• What to do
Only these lines of the data below are wanted: the one with "Lemma cons_in v", the one with "(** the links", and any lines between them, each repeated exactly.

BEGIN

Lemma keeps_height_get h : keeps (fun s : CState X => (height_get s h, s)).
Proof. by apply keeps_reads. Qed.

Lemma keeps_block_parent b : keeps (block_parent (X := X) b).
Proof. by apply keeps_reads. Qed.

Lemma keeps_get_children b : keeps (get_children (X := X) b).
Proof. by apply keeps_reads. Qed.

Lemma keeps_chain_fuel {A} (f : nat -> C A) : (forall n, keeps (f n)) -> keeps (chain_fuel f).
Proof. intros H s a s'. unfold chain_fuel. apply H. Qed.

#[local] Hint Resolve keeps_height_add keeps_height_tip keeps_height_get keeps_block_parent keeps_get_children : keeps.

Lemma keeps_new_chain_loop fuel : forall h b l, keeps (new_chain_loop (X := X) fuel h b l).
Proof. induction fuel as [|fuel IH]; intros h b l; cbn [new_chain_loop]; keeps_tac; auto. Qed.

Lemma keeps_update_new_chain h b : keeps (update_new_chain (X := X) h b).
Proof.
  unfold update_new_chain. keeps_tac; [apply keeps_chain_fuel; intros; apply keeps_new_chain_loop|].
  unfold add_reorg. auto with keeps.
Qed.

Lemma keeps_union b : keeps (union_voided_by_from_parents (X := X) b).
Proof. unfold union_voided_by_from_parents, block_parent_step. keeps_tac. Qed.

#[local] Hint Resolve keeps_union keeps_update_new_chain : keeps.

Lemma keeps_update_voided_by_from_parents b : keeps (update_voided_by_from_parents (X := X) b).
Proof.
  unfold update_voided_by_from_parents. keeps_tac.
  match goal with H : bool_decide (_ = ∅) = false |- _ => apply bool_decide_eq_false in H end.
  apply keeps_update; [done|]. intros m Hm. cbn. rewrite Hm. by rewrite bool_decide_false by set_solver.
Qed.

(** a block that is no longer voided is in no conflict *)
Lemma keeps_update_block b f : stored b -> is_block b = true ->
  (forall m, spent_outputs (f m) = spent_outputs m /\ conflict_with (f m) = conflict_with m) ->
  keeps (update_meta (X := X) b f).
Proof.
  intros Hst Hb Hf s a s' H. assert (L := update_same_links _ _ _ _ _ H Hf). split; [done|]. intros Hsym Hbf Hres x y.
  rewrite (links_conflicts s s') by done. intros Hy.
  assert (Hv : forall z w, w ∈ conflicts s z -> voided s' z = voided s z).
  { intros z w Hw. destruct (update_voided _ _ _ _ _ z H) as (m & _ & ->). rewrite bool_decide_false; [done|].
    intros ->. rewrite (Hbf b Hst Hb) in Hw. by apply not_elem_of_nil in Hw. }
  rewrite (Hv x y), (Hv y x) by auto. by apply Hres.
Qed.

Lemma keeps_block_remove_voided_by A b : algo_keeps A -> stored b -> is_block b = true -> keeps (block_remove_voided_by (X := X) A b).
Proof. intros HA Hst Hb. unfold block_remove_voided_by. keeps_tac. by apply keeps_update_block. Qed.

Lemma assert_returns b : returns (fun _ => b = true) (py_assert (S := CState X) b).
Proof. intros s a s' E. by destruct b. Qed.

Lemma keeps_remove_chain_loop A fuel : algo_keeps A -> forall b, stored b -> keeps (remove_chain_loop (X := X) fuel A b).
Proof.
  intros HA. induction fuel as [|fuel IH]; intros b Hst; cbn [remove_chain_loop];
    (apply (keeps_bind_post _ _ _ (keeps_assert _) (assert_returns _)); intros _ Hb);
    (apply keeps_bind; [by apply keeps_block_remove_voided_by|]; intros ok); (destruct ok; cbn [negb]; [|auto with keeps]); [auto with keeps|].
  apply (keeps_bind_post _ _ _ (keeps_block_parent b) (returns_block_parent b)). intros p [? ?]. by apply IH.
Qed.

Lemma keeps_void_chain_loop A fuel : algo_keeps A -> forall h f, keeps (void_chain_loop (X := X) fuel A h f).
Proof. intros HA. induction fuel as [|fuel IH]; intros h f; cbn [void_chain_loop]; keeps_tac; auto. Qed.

END
BEGIN

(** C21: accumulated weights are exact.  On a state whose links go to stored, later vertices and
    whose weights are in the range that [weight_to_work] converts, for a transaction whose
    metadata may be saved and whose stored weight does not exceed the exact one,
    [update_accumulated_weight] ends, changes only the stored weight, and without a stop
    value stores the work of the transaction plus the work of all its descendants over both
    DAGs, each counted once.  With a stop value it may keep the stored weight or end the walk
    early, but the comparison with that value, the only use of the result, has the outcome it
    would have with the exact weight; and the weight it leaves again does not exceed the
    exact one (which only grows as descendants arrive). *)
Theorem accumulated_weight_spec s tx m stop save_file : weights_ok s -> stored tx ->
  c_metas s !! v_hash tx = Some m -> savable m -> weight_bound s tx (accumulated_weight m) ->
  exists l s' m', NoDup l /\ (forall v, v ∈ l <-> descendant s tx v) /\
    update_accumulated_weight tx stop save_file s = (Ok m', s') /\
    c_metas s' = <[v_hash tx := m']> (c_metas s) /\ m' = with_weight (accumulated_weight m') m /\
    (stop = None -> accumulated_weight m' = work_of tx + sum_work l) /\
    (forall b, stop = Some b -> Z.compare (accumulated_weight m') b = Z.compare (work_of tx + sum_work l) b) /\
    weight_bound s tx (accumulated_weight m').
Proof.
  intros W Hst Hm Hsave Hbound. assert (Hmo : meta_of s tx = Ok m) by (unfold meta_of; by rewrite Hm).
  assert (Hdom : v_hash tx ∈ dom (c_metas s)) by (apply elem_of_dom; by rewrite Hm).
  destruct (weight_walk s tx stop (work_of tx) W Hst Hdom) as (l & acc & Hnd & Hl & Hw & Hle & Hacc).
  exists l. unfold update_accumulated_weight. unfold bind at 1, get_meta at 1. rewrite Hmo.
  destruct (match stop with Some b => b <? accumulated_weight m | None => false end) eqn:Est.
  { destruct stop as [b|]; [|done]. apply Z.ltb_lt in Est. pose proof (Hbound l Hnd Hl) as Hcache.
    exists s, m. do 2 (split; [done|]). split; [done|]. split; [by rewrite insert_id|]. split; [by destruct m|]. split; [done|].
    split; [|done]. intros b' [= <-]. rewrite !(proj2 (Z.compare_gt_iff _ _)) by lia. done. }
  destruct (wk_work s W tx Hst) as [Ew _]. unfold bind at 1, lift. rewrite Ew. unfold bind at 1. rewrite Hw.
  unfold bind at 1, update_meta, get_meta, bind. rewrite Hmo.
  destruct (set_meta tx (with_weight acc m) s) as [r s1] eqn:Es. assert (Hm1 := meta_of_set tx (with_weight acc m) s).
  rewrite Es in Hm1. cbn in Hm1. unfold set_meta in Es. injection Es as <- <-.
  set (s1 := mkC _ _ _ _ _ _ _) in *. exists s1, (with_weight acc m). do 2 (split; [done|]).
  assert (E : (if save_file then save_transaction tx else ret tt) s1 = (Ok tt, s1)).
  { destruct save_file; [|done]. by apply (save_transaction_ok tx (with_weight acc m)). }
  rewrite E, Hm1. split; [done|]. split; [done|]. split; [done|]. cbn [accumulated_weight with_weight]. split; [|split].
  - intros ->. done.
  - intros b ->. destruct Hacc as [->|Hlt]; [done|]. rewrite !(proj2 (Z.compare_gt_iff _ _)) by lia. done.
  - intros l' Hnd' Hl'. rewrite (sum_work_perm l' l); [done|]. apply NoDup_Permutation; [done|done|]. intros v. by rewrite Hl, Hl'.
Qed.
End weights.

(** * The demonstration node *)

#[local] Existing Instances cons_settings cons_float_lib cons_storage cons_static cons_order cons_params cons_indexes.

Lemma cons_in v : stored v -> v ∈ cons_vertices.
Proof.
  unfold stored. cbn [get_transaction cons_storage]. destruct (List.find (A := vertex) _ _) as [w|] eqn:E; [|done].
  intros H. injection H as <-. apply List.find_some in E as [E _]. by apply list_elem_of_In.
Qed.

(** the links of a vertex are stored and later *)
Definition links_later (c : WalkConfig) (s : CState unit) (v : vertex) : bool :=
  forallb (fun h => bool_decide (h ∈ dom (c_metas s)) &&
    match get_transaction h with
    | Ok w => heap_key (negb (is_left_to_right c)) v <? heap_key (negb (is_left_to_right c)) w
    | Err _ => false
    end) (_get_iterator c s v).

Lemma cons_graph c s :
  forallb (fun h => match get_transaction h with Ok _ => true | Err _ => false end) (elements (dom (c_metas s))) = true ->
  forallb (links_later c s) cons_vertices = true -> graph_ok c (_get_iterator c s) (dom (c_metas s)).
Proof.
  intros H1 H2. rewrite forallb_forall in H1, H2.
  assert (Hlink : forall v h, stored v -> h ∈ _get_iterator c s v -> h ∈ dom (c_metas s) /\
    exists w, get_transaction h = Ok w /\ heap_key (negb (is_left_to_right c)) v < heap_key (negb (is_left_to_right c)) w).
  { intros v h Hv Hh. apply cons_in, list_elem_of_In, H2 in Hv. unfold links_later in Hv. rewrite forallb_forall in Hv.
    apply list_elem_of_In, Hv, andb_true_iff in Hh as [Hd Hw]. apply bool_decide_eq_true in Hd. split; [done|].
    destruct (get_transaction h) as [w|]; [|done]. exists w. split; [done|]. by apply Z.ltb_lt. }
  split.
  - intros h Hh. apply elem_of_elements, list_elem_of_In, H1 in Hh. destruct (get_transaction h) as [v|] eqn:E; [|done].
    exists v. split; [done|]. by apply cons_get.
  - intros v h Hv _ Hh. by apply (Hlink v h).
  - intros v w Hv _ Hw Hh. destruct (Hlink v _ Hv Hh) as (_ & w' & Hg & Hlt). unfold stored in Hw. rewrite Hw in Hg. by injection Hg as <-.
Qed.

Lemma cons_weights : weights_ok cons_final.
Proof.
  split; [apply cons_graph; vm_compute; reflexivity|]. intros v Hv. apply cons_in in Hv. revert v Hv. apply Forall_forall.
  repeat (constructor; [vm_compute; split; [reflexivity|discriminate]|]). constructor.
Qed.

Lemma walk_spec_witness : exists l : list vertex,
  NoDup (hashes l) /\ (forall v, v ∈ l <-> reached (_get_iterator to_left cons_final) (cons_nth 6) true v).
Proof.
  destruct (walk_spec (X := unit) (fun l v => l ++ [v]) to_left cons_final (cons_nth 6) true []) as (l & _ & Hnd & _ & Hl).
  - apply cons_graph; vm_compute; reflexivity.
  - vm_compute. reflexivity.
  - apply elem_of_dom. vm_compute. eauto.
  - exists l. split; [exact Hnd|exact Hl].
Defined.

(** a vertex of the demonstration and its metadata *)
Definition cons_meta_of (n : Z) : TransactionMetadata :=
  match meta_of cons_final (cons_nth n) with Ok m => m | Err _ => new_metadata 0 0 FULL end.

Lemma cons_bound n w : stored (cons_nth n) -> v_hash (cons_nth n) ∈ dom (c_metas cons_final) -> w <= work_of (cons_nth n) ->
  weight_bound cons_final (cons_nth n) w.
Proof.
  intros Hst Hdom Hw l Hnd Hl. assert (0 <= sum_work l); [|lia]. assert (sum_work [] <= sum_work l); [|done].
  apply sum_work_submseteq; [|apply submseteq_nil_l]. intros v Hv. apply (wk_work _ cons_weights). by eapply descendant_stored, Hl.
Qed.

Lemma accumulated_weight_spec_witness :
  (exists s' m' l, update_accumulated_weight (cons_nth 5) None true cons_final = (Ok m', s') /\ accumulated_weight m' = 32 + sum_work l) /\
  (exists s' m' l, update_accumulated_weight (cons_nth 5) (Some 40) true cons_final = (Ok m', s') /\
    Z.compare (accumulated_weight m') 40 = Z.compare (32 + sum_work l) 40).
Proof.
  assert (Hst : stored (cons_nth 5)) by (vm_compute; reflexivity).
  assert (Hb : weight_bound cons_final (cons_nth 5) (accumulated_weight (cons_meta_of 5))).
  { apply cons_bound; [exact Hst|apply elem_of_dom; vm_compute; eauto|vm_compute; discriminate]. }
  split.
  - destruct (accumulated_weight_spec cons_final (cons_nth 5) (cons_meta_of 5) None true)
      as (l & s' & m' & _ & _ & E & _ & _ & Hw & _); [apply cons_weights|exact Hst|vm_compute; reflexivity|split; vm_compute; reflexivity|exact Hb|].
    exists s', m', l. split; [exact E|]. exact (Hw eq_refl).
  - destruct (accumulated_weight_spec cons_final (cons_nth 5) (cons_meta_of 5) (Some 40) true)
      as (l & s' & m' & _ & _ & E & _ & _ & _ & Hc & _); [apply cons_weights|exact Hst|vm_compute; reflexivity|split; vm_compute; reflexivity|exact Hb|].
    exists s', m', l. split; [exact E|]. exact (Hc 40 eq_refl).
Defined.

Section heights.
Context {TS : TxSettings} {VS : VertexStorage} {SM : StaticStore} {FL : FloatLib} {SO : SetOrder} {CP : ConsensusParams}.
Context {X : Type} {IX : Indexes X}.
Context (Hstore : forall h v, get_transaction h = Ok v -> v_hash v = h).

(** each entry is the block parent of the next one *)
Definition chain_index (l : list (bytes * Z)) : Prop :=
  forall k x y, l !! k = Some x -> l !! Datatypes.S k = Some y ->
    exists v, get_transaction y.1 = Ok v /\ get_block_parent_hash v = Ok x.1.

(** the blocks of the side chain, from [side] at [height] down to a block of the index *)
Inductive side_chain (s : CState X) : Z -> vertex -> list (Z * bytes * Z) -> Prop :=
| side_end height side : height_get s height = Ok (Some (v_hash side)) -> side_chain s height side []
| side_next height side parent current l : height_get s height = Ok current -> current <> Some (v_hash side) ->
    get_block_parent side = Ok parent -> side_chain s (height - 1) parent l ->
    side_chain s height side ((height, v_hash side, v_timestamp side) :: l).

END

• Task result
Lemma cons_in v : stored v -> v ∈ cons_vertices.
Proof.
  unfold stored. cbn [get_transaction cons_storage]. destruct (List.find (A := vertex) _ _) as [w|] eqn:E; [|done].
  intros H. injection H as <-. apply List.find_some in E as [E _]. by apply list_elem_of_In.
Qed.

(** the links of a vertex are stored and later *)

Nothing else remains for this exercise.